The lawmakers pointed to HHS agreeing earlier this month to expand a collaboration with Regeneron Pharmaceuticals, a New York-based company, to develop treatments for the new coronavirus. The partnership features HHS paying for 80 percent of the research, a subsidy that highlights the need for “guardrails” that will “prevent Regenoren from monopolizing the medicine and maximizing profits,” the lawmakers said. The 80 percent figure wasn’t cited in press releases from Regeneron or HHS.

“We should not grant any manufacturer a blank check to monopolize a coronavirus vaccine or treatment developed with public, taxpayer support,” the lawmakers wrote. They’re afraid that if the Trump administration does not take aggressive action, Americans and people in some other countries won’t be adequately protected against the current and future coronavirus outbreaks.

An HHS spokesperson told The Epoch Times in an emailed statement: “We have received the letter and will respond.”

The lawmakers signing the letter included House Judiciary Chairman Jerrold Nadler (D-N.Y.), acting House Oversight Chairwoman Carolyn Maloney (D-N.Y.), and Rep.

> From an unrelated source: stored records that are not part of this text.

(* ===== verification/Telemetry.v ===== *)
(** * lsm.py and workspace.py: durable evidence of a task

    [FileLsmTelemetry] reads the state files of a local shell: the session of a task, its plan,
    its calls in flight and its background jobs.  It keeps one cache, the last jobs file under
    the time and size it was read at.  [WorkspaceProbe] asks git about the working directory.
    The file system, git and the hash of the status are parameters; each access is one step,
    and the files may change between two steps. *)

From S2P Require Import Prelude PyFloat PyStr PyJson Models Reconcile Runs Observers.

Open Scope string_scope.
Open Scope Z_scope.
Open Scope list_scope.

Definition IN_FLIGHT_LEASE_S : float := of_Z (2 * 60 * 60).
Definition ACTIVE_JOB_STATES : list string := ["starting"; "running"; "stopping"; "retrying"].
Definition FAILED_JOB_STATES : list string := ["failed"; "lost"].
Definition SUPPORTED_SESSION_STATE_VERSION : Z := 1.
Definition SUPPORTED_JOB_STORE_VERSION : Z := 2.

(** What one read of a JSON file may raise: the file is missing, access is denied, another
    [OSError], the text is not JSON, or not UTF-8. *)
Inductive read_error := Missing | Denied | OtherOs | Malformed | Undecodable.

(** [read_text] is [json.loads(path.read_text(encoding="utf-8"))]; [path_stat] is the time and
    size of a file, [None] for an [OSError]. *)
Class LsmFiles := {
  state_dir : string;
  read_text : nat → string → json + read_error;
  path_exists : nat → string → bool;
  path_stat : nat → string → option (Z * Z);
}.

(** The cache of the adapter. *)
Record FileLsmTelemetry := mkFileLsmTelemetry {
  _jobs_cache_key : option (Z * Z);
  _jobs_cache : option dict;
}.

(** [FileLsmTelemetry.__init__] *)
Definition new_telemetry : FileLsmTelemetry := mkFileLsmTelemetry None None.

Section Lsm.
Context {fmt : Formatting} {nums : Numbers} {env : RunEnv FileLsmTelemetry} {files : LsmFiles}.

Notation World := (Runs.World FileLsmTelemetry unit).
Notation reader := (eff World).

Definition error_exn (e : read_error) (path : string) : exn :=
  match e with
  | Missing | Denied | OtherOs => Exn OSError path
  | Malformed | Undecodable => Exn ValueError path
  end.

(** [except (FileNotFoundError, PermissionError, json.JSONDecodeError)] *)
Definition retried (e : read_error) : bool :=
  match e with Missing | Denied | Malformed => true | OtherOs | Undecodable => false end.

Definition look {A} (f : nat → A) : reader A := ask (λ n, Ok (f n)) unlogged.

(** The pause between two tries is a step. *)
Fixpoint read_tries (retries : nat) (last : option read_error) (path : string)
    : reader (json + read_error) :=
  match retries with
  | O => match last with
         | Some e => mret (inr e)
         | None => lift (raise RuntimeError ("unable to read " +:+ path))
         end
  | S retries =>
      a ← look (λ n, read_text n path);
      match a with
      | inl v => mret (inl v)
      | inr e => if retried e then _ ← clock; read_tries retries (Some e) path else mret (inr e)
      end
  end.

Definition _read_json (path : string) (retries : nat) : reader (json + read_error) :=
  read_tries retries None path.

Definition or_raise (path : string) (a : json + read_error) : reader json :=
  lift (match a with inl v => Ok v | inr e => Err (error_exn e path) end).

Definition state_path (name : string) : string := state_dir +:+ "/" +:+ name.

Definition version_is (v : json) (supported : Z) : bool := json_eq v (JInt supported).

(** The messages of the two version errors *)
Definition unsupported (what : string) (v : json) (supported : Z) : exn :=
  Exn UnsupportedLsmState ("unsupported LSM " +:+ what +:+ " version " +:+ json_repr v +:+
    "; expected " +:+ json_repr (JInt supported)).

Jan Schakowsky (D-Ill.).

An Iranian street vendor sells protective masks in the capital Tehran on Feb. 20, 2020. (Atta Kernare/AFP via Getty Images)
An Iranian street vendor sells protective masks in the capital Tehran on Feb. 20, 2020. (Atta Kernare/AFP via Getty Images)

Federal health officials have spoken of developing a treatment or vaccine for the new virus multiple times over the past few weeks.

Dr. Anthony Fauci, director of the National Institute of Allergy and Infectious Diseases, told a panel last week that no pharmaceutical company has said it would manufacture a vaccine for the new virus. Even if one does step up, and the vaccine works, it will be at least a year before the vaccine would be available, he added.

If things get really bad, then officials can proceed “at risk” by pouring hundreds of millions of dollars into the efforts to try to speed them up, he said.

During the Ebola outbreak, a vaccine that was manufactured by Merck left that company with little hope of recouping the costs after the market for the product vanished because containment efforts were so successful.

“When we were doing this with Ebola, it was a major vaccine company that got burned who’s now pulling out of that,” Fauci added. “It is going to be a challenge to be able to get a major company to do that.”

That same day, Janssen Pharmaceutica, part of Johnson & Johnson, announced a partnership with HHS to develop a vaccine.

“This partnership will ensure that vital research is made possible at rapid speed and underscores the importance of public-private partnerships to tackle the worldwide novel coronavirus epidemic,” Paul Stoffels, vice chairman of the executive committee and chief scientific officer at Johnson & Johnson, said in a statement.

“We are also in discussions with other partners, that if we have a vaccine candidate with potential, we aim to make it accessible to China and other parts of the world.”

Stoffels expressed confidence last month that the company can create a vaccine.

HHS is also working with Sanofi Pasteur, the vaccines global business unit of Sanofi, to develop treatments for the new virus.